### Task to complete
Copy every record below exactly as it appears.

### Record excerpts

(* ===== verification/Upkeep.v ===== *)
(** * One maintenance run ([core/maintenance_scheduler.py])

    [MaintenanceScheduler.run_maintenance] over the whole node: the pruning
    transaction (Maintenance.v), VACUUM, the expiry of sessions (Session.v), the
    flush of batched pushes (Live.v), the epochs (Handshake.v), the rotation of
    sealed keys (Roles.v) and the tables in memory (RateLimit.v, Invites.v,
    Server.v), one after the other under a single [except].  A run never adds
    or rewrites a message and keeps the database well formed; and because there
    is a single [except], one step that fails keeps all that come after it from
    running, for as long as it fails. *)

From S2P Require Import Prelude Constants Models Queries Permissions RateLimit Ban Sealed Sequencer Message Ingest Wire Verification History Epoch Invites Session Live Media Maintenance Bootstrap Roles FedAuth FedPush Mirror Metadata Server Requests Channels Handshake.

(** ** The node and what a run is given *)

(** The state of the handlers, the media files, the federation side (whose
    database is the server's, see [fed_view]) and the LXMF messages sent. *)
Record Upkeep := {
  up_server : Server;
  up_files : files;
  up_fed : FedState;
  up_sent : list (string * bytes);
}.
Definition up_db (u : Upkeep) : DB := sv_db (up_server u).
Definition up_set_server (s : Server) (u : Upkeep) : Upkeep :=
  {| up_server := s; up_files := up_files u; up_fed := up_fed u; up_sent := up_sent u |}.
Definition up_set_db (db : DB) (u : Upkeep) : Upkeep := up_set_server (sv_set_db db (up_server u)) u.
Definition up_op {A} (m : M DB A) : M Upkeep A := lift up_db up_set_db m.
Definition server_op {A} (m : M Server A) : M Upkeep A := lift up_server up_set_server m.
(** ** Examples *)

(** Settings of which the data gives the key and whether there is encryption. *)
Definition toy_fields (home : path) (d : dict string val) : option NodeConfig :=
  let c := default_config home in
  match dict_get "db_key" d, dict_get "db_encrypt" d with
  | None, None => Some c
  | Some (VStr k), None => Some (set_paths (keyed k) c)
  | _, _ => None
  end.
Definition demo_toml : string := ("db_key = " +:+ quote +:+ demo_key +:+ quote +:+ newline_str)%string.
Definition toy_pydantic : Pydantic := {|
  validate_fields := toy_fields;
  toml_load s := if bool_decide (s = demo_toml) then Some [("db_key", VStr demo_key)] else None;
  float_of_str s := fz <$> int_of_str s |}.
#[local] Existing Instance toy_pydantic.

Definition demo_home : path := ["home"].
Definition demo_config : NodeConfig := filled ∅ (set_paths (keyed demo_key) (default_config demo_home)).
Definition key_env : env := [("HOKORA_DB_KEY", demo_key)].

Lemma demo_config_ok : settings_ok demo_config.
Proof. apply checks_ok. vm_compute. reflexivity. Qed.

Lemma loaded_config_ok_witness :
  load_config no_fault demo_home key_env None ∅ = (Ok demo_config, ∅) ∧ settings_ok demo_config.
Proof.
  assert (E : load_config no_fault demo_home key_env None ∅ = (Ok demo_config, ∅)).
  { rewrite (run_eq (load_config no_fault demo_home key_env None ∅) (Ok demo_config)); [|vm_compute; reflexivity].
    f_equal; vm_compute; reflexivity. }
  split; [exact E|].
  exact (proj1 (proj2 (proj1 (loaded_config_ok no_fault demo_home) key_env None ∅ demo_config ∅ E))).
Defined.

Definition demo_connect : res (list string) * FS := connect no_fault true demo_config ∅.
Lemma connection_keyed_witness :
  ∃ k pragmas, resolve_db_key no_fault demo_config ∅ = (Ok (Some k), demo_connect.2) ∧ exact_key k ∧
    [key_statement demo_key; "PRAGMA journal_mode=WAL"; "PRAGMA foreign_keys=ON"; "PRAGMA synchronous=NORMAL";
     "PRAGMA busy_timeout=5000"] = key_statement k :: pragmas.
Proof.
  eapply (connection_keyed no_fault true demo_config ∅); [apply demo_config_ok|reflexivity|reflexivity|discriminate|].
  apply run_eq. vm_compute. reflexivity.
Defined.

(** The variable [HOKORA_DB_KEY] set to the empty string: the configuration
    loads, encryption is on, a keyfile next to the database is not looked for,
    and the database is opened without a key. *)
Example empty_key_unencrypted :
  (let fs := {[ ["home"; ".hokora"; "db_key"] := NFile demo_key o600 ]} in
   match load_config no_fault demo_home [("HOKORA_DB_KEY", EmptyString)] None fs with
   | (Ok c, _) => Some (db_encrypt (paths c), db_keyfile (paths c), (connect no_fault true c fs).1)
   | _ => None
   end) =
  Some (true, None, Ok ["PRAGMA journal_mode=WAL"; "PRAGMA foreign_keys=ON"; "PRAGMA synchronous=NORMAL";
                        "PRAGMA busy_timeout=5000"]).
Proof. vm_compute. reflexivity. Qed.

(** An inline key with a newline at its end is accepted, and no connection can
    be made with it. *)
Example newline_key_accepted :
  let c := set_paths (keyed (demo_key +:+ newline_str)) (default_config demo_home) in
  is_ok (model_post_init ∅ c) = true ∧ is_ok (connect no_fault true (filled ∅ c) ∅).1 = false.
Proof. vm_compute. split; reflexivity. Qed.

(** Moving the key *)
Definition toml_path : path := ["home"; ".hokora"; "hokora.toml"].
Definition keyfile_path : path := ["home"; ".hokora"; "db_key"].
Definition migrate_fs : FS :=
  list_to_map [(["home"], NDir o700); (["home"; ".hokora"], NDir o700); (toml_path, NFile demo_toml o644)].
Definition migrated : res migrate_result * FS := migrate_to no_fault 18 toml_path keyfile_path demo_key migrate_fs.

Example migrate_key_runs :
  (migrate_key no_fault 18 demo_home [] None migrate_fs).1 = Ok (Migrated keyfile_path) ∧
  rewrite_toml keyfile_path demo_toml
  = ("db_keyfile = " +:+ quote +:+ "/home/.hokora/db_key" +:+ quote +:+ newline_str)%string.
Proof. split; vm_compute; reflexivity. Qed.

### Reply
(* ===== verification/Upkeep.v ===== *)
(** * One maintenance run ([core/maintenance_scheduler.py])

    [MaintenanceScheduler.run_maintenance] over the whole node: the pruning
    transaction (Maintenance.v), VACUUM, the expiry of sessions (Session.v), the
    flush of batched pushes (Live.v), the epochs (Handshake.v), the rotation of
    sealed keys (Roles.v) and the tables in memory (RateLimit.v, Invites.v,
    Server.v), one after the other under a single [except].  A run never adds
    or rewrites a message and keeps the database well formed; and because there
    is a single [except], one step that fails keeps all that come after it from
    running, for as long as it fails. *)

From S2P Require Import Prelude Constants Models Queries Permissions RateLimit Ban Sealed Sequencer Message Ingest Wire Verification History Epoch Invites Session Live Media Maintenance Bootstrap Roles FedAuth FedPush Mirror Metadata Server Requests Channels Handshake.

(** ** The node and what a run is given *)

(** The state of the handlers, the media files, the federation side (whose
    database is the server's, see [fed_view]) and the LXMF messages sent. *)
Record Upkeep := {
  up_server : Server;
  up_files : files;
  up_fed : FedState;
  up_sent : list (string * bytes);
}.
Definition up_db (u : Upkeep) : DB := sv_db (up_server u).
Definition up_set_server (s : Server) (u : Upkeep) : Upkeep :=
  {| up_server := s; up_files := up_files u; up_fed := up_fed u; up_sent := up_sent u |}.
Definition up_set_db (db : DB) (u : Upkeep) : Upkeep := up_set_server (sv_set_db db (up_server u)) u.
Definition up_op {A} (m : M DB A) : M Upkeep A := lift up_db up_set_db m.
Definition server_op {A} (m : M Server A) : M Upkeep A := lift up_server up_set_server m.
(** ** Examples *)

(** Settings of which the data gives the key and whether there is encryption. *)
Definition toy_fields (home : path) (d : dict string val) : option NodeConfig :=
  let c := default_config home in
  match dict_get "db_key" d, dict_get "db_encrypt" d with
  | None, None => Some c
  | Some (VStr k), None => Some (set_paths (keyed k) c)
  | _, _ => None
  end.
Definition demo_toml : string := ("db_key = " +:+ quote +:+ demo_key +:+ quote +:+ newline_str)%string.
Definition toy_pydantic : Pydantic := {|
  validate_fields := toy_fields;
  toml_load s := if bool_decide (s = demo_toml) then Some [("db_key", VStr demo_key)] else None;
  float_of_str s := fz <$> int_of_str s |}.
#[local] Existing Instance toy_pydantic.

Definition demo_home : path := ["home"].
Definition demo_config : NodeConfig := filled ∅ (set_paths (keyed demo_key) (default_config demo_home)).
Definition key_env : env := [("HOKORA_DB_KEY", demo_key)].

Lemma demo_config_ok : settings_ok demo_config.
Proof. apply checks_ok. vm_compute. reflexivity. Qed.

Lemma loaded_config_ok_witness :
  load_config no_fault demo_home key_env None ∅ = (Ok demo_config, ∅) ∧ settings_ok demo_config.
Proof.
  assert (E : load_config no_fault demo_home key_env None ∅ = (Ok demo_config, ∅)).
  { rewrite (run_eq (load_config no_fault demo_home key_env None ∅) (Ok demo_config)); [|vm_compute; reflexivity].
    f_equal; vm_compute; reflexivity. }
  split; [exact E|].
  exact (proj1 (proj2 (proj1 (loaded_config_ok no_fault demo_home) key_env None ∅ demo_config ∅ E))).
Defined.

Definition demo_connect : res (list string) * FS := connect no_fault true demo_config ∅.
Lemma connection_keyed_witness :
  ∃ k pragmas, resolve_db_key no_fault demo_config ∅ = (Ok (Some k), demo_connect.2) ∧ exact_key k ∧
    [key_statement demo_key; "PRAGMA journal_mode=WAL"; "PRAGMA foreign_keys=ON"; "PRAGMA synchronous=NORMAL";
     "PRAGMA busy_timeout=5000"] = key_statement k :: pragmas.
Proof.
  eapply (connection_keyed no_fault true demo_config ∅); [apply demo_config_ok|reflexivity|reflexivity|discriminate|].
  apply run_eq. vm_compute. reflexivity.
Defined.

(** The variable [HOKORA_DB_KEY] set to the empty string: the configuration
    loads, encryption is on, a keyfile next to the database is not looked for,
    and the database is opened without a key. *)
Example empty_key_unencrypted :
  (let fs := {[ ["home"; ".hokora"; "db_key"] := NFile demo_key o600 ]} in
   match load_config no_fault demo_home [("HOKORA_DB_KEY", EmptyString)] None fs with
   | (Ok c, _) => Some (db_encrypt (paths c), db_keyfile (paths c), (connect no_fault true c fs).1)
   | _ => None
   end) =
  Some (true, None, Ok ["PRAGMA journal_mode=WAL"; "PRAGMA foreign_keys=ON"; "PRAGMA synchronous=NORMAL";
                        "PRAGMA busy_timeout=5000"]).
Proof. vm_compute. reflexivity. Qed.

(** An inline key with a newline at its end is accepted, and no connection can
    be made with it. *)
Example newline_key_accepted :
  let c := set_paths (keyed (demo_key +:+ newline_str)) (default_config demo_home) in
  is_ok (model_post_init ∅ c) = true ∧ is_ok (connect no_fault true (filled ∅ c) ∅).1 = false.
Proof. vm_compute. split; reflexivity. Qed.

(** Moving the key *)
Definition toml_path : path := ["home"; ".hokora"; "hokora.toml"].
Definition keyfile_path : path := ["home"; ".hokora"; "db_key"].
Definition migrate_fs : FS :=
  list_to_map [(["home"], NDir o700); (["home"; ".hokora"], NDir o700); (toml_path, NFile demo_toml o644)].
Definition migrated : res migrate_result * FS := migrate_to no_fault 18 toml_path keyfile_path demo_key migrate_fs.

Example migrate_key_runs :
  (migrate_key no_fault 18 demo_home [] None migrate_fs).1 = Ok (Migrated keyfile_path) ∧
  rewrite_toml keyfile_path demo_toml
  = ("db_keyfile = " +:+ quote +:+ "/home/.hokora/db_key" +:+ quote +:+ newline_str)%string.
Proof. split; vm_compute; reflexivity. Qed.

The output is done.